Vollstreckungstitel

Öffentliche verkörperte Urkunde, aus der hervorgeht, dass einer Person ein Anspruch zusteht.
Er wird auch Schuldtitel, vollstreckbarer Titel oder nur Titel genannt.

Die Eigenschaft der Vollstreckbarkeit für die Art der Urkunde ausdrücklich durch Gesetz bestimmt sein.
Regelungen enthalten die §§ 704, 722, 723, 794 der Zivilprozessordnung (ZPO), aber auch § 201 Absatz 2 Insolvenzordnung (InsO), das Zwangsversteigerungsrecht (ZVG), die Verwaltungsgerichtsordnung (VwGO) und das Sozialgerichts- (SGG) und das Arbeitsgerichtsgesetz (ArbGG).
Vollstreckungstitel sind beispielsweise:

  • rechtskräftige oder für vorläufig vollstreckbar erklärte Endurteile, auch Teil- Versäumnis- Anerkenntnis- und Vorbehaltsurteile (§ 704 Absatz 1 ZPO)
  • gerichtliche Vergleiche (
  • Vollstreckungsbescheide
  • Kostenfestsetzungsbeschlüsse (§ 794 Absatz 1 Nr. 2 ZPO)
  • einstweilige Anordnungen
  • Vollstreckungsbescheide (§ 794 Absatz 1 Nr. 4 ZPO)
  • Zuschlagsbeschlüsse im Zwangsversteigerungsverfahren (§§ 93, 132 ZVG)

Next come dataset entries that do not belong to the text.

(* ===== verification/StoreGc.v ===== *)
(** * Removing chunks from the store

    [dl_chunk_store/src/gc.rs]: the surgical removals and garbage collection, the order in which
    it collects ([find_temporal_chunks_furthest_from] of [query.rs]), and from [events.rs] what
    a deletion reports.

    The clock is only read to see whether a time budget is exhausted: [exhausted n] says so for
    the [n]-th time it is asked, and a budget of [Duration::MAX] never is.  [DropAtLeastFraction]
    multiplies in [f64], which is the binary64 arithmetic of the standard library's [SpecFloat]. *)

From stdpp Require Import strings.
From Stdlib Require Import SpecFloat.
From S2P Require Import Prelude Ints TimeInt TimeRange Tuid Arrow Column Chunk ChunkSlice.
From S2P Require Import ChunkQuery ChunkIndex Lineage StoreStats ChunkStore.

(** [ChunkDeletionReason]. *)
Inductive ChunkDeletionReason :=
| GarbageCollection
| VirtualToPhysicalReplacement
| DanglingSplitCleanup
| Compaction
| Overwrite
| ExplicitDrop.

#[export] Instance deletion_reason_eq_dec : EqDecision ChunkDeletionReason.
Proof. solve_decision. Defined.

(** [ChunkStoreDiffDeletion]. *)
Record ChunkStoreDiffDeletion `{ArrowOps} := Deletion { del_chunk : Chunk.t; del_reason : ChunkDeletionReason }.
#[global] Arguments Deletion {_} _ _.

Module F64.

(** A [u64] as an [f64], a product, and [round() as u64]. *)
Definition of_u64 (z : Z) : spec_float := binary_normalize 53 1024 z 0 false.
Definition mul (x y : spec_float) : spec_float := SFmul 53 1024 x y.

Definition round_half_away (m : positive) (e : Z) : Z :=
  if 0 <=? e then Z.pos m * 2 ^ e
  else (Z.pos m + 2 ^ (- e - 1)) / 2 ^ (- e).

Definition round_as_u64 (x : spec_float) : Z :=
  match x with
  | S754_finite false m e => Z.min u64_max (round_half_away m e)
  | S754_infinity false => u64_max
  | _ => 0
  end.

Der Titel ist Voraussetzung für eine Zwangsvollstreckung gegen den Schuldner.

Die Urkunde muss hinreichend bestimmt und muss vollstreckungsfähig sein.
Aus ihr müssen vor allem die Parteien (Gläubiger und Schuldner) sowie Inhalt, Art und Umfang des Anspruchs eindeutig hervorgehen.
Bei vertretbaren Handlungen muss zumindest der Leistungserfolg genau erkennbar sein.

Außerhalb des Prozessrechts werden unter dem Begriff "Titel" Amts- oder Dienstbezeichnungen verstanden, die als Namenszusatz geführt werden und für besondere Verdienste verliehen werden.
Solche Titel sind beispielsweise akademische Grade (Doktor, Professor) oder nichtakademische Titel (Geheimrat, Kommerzienrat).

Im Haushaltsrecht stellt ein Titel die Zusammenfassung haushaltswirtschaftlich zusammengehörender Einnahmen oder Ausgaben im Haushaltsplan dar.